- _Exercise requirements_
Give back exactly the lines of the material below, starting with the line with "set (h1 := if h_tickTaken h then _ else _)." and going on through the line with "intros u [Hu|Hu]%elem_of_app;".

- _Data extracts_
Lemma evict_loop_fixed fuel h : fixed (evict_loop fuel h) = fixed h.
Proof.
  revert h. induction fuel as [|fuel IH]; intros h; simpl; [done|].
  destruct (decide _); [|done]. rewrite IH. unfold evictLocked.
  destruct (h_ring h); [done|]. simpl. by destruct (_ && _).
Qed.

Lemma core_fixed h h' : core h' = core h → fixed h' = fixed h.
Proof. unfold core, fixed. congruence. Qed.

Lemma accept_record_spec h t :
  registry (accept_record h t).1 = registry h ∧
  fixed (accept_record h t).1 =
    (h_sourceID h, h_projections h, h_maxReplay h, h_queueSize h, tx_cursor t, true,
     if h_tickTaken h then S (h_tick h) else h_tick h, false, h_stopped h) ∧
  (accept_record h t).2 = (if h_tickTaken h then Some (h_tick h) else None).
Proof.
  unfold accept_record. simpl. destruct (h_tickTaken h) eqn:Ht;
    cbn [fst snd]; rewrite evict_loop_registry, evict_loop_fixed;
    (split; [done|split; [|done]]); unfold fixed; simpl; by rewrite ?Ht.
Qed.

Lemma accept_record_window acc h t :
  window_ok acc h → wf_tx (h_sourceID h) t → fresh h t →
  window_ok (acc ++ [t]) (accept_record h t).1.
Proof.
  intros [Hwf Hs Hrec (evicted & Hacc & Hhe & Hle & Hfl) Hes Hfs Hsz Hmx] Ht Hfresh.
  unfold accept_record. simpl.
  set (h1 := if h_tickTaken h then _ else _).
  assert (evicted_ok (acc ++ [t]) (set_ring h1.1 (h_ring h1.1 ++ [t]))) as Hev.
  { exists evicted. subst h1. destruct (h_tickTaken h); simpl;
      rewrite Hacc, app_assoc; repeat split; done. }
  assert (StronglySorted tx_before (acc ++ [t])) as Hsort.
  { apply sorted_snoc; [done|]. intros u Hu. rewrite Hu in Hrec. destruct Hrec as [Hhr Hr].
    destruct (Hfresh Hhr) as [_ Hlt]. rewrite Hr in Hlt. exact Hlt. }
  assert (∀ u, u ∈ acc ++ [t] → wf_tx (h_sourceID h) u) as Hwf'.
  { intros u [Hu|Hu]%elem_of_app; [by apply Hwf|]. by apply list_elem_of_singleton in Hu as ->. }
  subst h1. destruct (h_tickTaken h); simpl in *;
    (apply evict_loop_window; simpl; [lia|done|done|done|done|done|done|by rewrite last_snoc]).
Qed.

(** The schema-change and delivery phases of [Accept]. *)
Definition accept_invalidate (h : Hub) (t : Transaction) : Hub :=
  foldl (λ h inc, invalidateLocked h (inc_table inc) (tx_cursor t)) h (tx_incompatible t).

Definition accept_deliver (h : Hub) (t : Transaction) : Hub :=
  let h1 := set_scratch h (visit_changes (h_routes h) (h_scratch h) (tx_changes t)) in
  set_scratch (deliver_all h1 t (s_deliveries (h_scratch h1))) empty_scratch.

- _Answer_
  set (h1 := if h_tickTaken h then _ else _).
  assert (evicted_ok (acc ++ [t]) (set_ring h1.1 (h_ring h1.1 ++ [t]))) as Hev.
  { exists evicted. subst h1. destruct (h_tickTaken h); simpl;
      rewrite Hacc, app_assoc; repeat split; done. }
  assert (StronglySorted tx_before (acc ++ [t])) as Hsort.
  { apply sorted_snoc; [done|]. intros u Hu. rewrite Hu in Hrec. destruct Hrec as [Hhr Hr].
    destruct (Hfresh Hhr) as [_ Hlt]. rewrite Hr in Hlt. exact Hlt. }
  assert (∀ u, u ∈ acc ++ [t] → wf_tx (h_sourceID h) u) as Hwf'.
  { intros u [Hu|Hu]%elem_of_app; [by apply Hwf|]. by apply list_elem_of_singleton in Hu as ->. }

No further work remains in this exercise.